• RECORDS TO USE:
________

(** * Primary-key extraction from YANG files: model and verified properties

    A shallow embedding of [extract_primary_keys.py].  Text is a list of
    Unicode code points (a Python [str]); the two regular expressions of the
    script are written as compiled patterns and run by a small backtracking
    matcher with Python's priorities (greedy and lazy repeats, first success
    wins); dictionaries are insertion-ordered association lists, as Python's
    [dict]; logging, exceptions and output are threaded through a small
    monad. *)

From Stdlib Require Import String Ascii.
From Stdlib Require Import List NArith Bool Arith Lia.
Import ListNotations.
Local Open Scope N_scope.

(** ** Text *)

Definition char := N.
Definition str := list char.

(** A Python literal made of ASCII characters. *)
Definition lit (s : string) : str := map N_of_ascii (list_ascii_of_string s).

Definition dquote : char := 34.
Definition newline : char := 10.
Definition slash : char := 47.
Definition hyphen : char := 45.
Definition lbrace : char := 123.

Definition str_eqb (a b : str) : bool :=
  if list_eq_dec N.eq_dec a b then true else false.

(** [Py_UNICODE_ISSPACE]: the class behind [\s] of a [str] pattern and behind
    [str.strip()] and [str.split()] without arguments. *)
Definition isspace (c : char) : bool :=
  ((9 <=? c) && (c <=? 13)) || ((28 <=? c) && (c <=? 32))
  || (c =? 0x85) || (c =? 0xA0) || (c =? 0x1680)
  || ((0x2000 <=? c) && (c <=? 0x200A))
  || (c =? 0x2028) || (c =? 0x2029) || (c =? 0x202F) || (c =? 0x205F)
  || (c =? 0x3000).

Definition ascii_alnum (c : char) : bool :=
  ((48 <=? c) && (c <=? 57)) || ((65 <=? c) && (c <=? 90))
  || ((97 <=? c) && (c <=? 122)).

(** [s.endswith(suffix)] *)
Definition endswith (s suffix : str) : bool :=
  str_eqb (skipn (length s - length suffix) s) suffix
  && (length suffix <=? length s)%nat.

(** [c in s] for a one-character [c] *)
Definition contains (c : char) (s : str) : bool := existsb (N.eqb c) s.

(** [s.lstrip()], [s.rstrip()], [s.strip()] *)
Fixpoint lstrip (s : str) : str :=
  match s with
  | c :: s' => if isspace c then lstrip s' else s
  | [] => []
  end.

Definition rstrip (s : str) : str := rev (lstrip (rev s)).

Definition strip (s : str) : str := rstrip (lstrip s).

(** [s.split()]: the maximal runs of non-whitespace characters, in order.
    [cur] is the run being read, last character first. *)
Fixpoint split_from (cur : str) (s : str) : list str :=
  match s with
  | [] => match cur with [] => [] | _ => [rev cur] end
  | c :: s' =>
      if isspace c
      then match cur with
           | [] => split_from [] s'
           | _ => rev cur :: split_from [] s'
           end
      else split_from (c :: cur) s'
  end.

Definition split (s : str) : list str := split_from [] s.

(** [os.path.basename] (posixpath): what follows the last slash. *)
Fixpoint basename (p : str) : str :=
  match p with
  | [] => []
  | c :: p' => if contains slash p then basename p' else p
  end.

(** [os.path.join(a, b)] (posixpath), two arguments. *)
Definition path_join (a b : str) : str :=
  match b with
  | c :: _ =>
      if c =? slash then b
      else if endswith a [slash] || (length a =? 0)%nat then a ++ b
      else a ++ slash :: b
  | [] =>
      if endswith a [slash] || (length a =? 0)%nat then a else a ++ [slash]
  end.

(** ** Dictionaries

    A Python [dict] keeps its keys in insertion order; assigning to a key that
    is present replaces the value in place. *)

Section Dict.
Context {V : Type}.

Definition dict := list (str * V).

Fixpoint dict_get (d : dict) (k : str) : option V :=
  match d with
  | [] => None
  | (k', v) :: d' => if str_eqb k' k then Some v else dict_get d' k
  end.

(** [d[k] = v] *)
Fixpoint dict_set (d : dict) (k : str) (v : V) : dict :=
  match d with
  | [] => [(k, v)]
  | (k', v') :: d' =>
      if str_eqb k' k then (k', v) :: d' else (k', v') :: dict_set d' k v
  end.

(** [d.update(e)] *)
Definition dict_update (d e : dict) : dict :=
  fold_left (fun acc kv => dict_set acc (fst kv) (snd kv)) e d.

Definition keys (d : dict) : list str := map fst d.
End Dict.
Arguments dict V : clear implicits.

(** ** Regular expressions

    A compiled pattern is a sequence of nodes.  Every repeat of the two
    patterns of the script ranges over a one-character class, so a repeat
    node carries the class, its lower bound and whether it is greedy.
    [Open g] and [Close g] are the marks of capturing group [g]. *)

Inductive node :=
| Lit (c : char)
| Rep (greedy : bool) (lo : nat) (cls : char -> bool)
| Open (g : nat)
| Close (g : nat)
| Dollar.

Definition pattern := list node.

(** The matcher's marks: where each open group started (as the text that
    remained there) and what each closed group captured. *)
Record marks := { started : list (nat * str); captured : list (nat * str) }.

________

• EXERCISE: Starting at the first line of the records above, please copy every line exactly through the line containing "((48 <=? c) && (c <=? 57))", and stop there.

• SOLUTION:
(** * Primary-key extraction from YANG files: model and verified properties

    A shallow embedding of [extract_primary_keys.py].  Text is a list of
    Unicode code points (a Python [str]); the two regular expressions of the
    script are written as compiled patterns and run by a small backtracking
    matcher with Python's priorities (greedy and lazy repeats, first success
    wins); dictionaries are insertion-ordered association lists, as Python's
    [dict]; logging, exceptions and output are threaded through a small
    monad. *)

From Stdlib Require Import String Ascii.
From Stdlib Require Import List NArith Bool Arith Lia.
Import ListNotations.
Local Open Scope N_scope.

(** ** Text *)

Definition char := N.
Definition str := list char.

(** A Python literal made of ASCII characters. *)
Definition lit (s : string) : str := map N_of_ascii (list_ascii_of_string s).

Definition dquote : char := 34.
Definition newline : char := 10.
Definition slash : char := 47.
Definition hyphen : char := 45.
Definition lbrace : char := 123.

Definition str_eqb (a b : str) : bool :=
  if list_eq_dec N.eq_dec a b then true else false.

(** [Py_UNICODE_ISSPACE]: the class behind [\s] of a [str] pattern and behind
    [str.strip()] and [str.split()] without arguments. *)
Definition isspace (c : char) : bool :=
  ((9 <=? c) && (c <=? 13)) || ((28 <=? c) && (c <=? 32))
  || (c =? 0x85) || (c =? 0xA0) || (c =? 0x1680)
  || ((0x2000 <=? c) && (c <=? 0x200A))
  || (c =? 0x2028) || (c =? 0x2029) || (c =? 0x202F) || (c =? 0x205F)
  || (c =? 0x3000).

Definition ascii_alnum (c : char) : bool :=
  ((48 <=? c) && (c <=? 57)) || ((65 <=? c) && (c <=? 90))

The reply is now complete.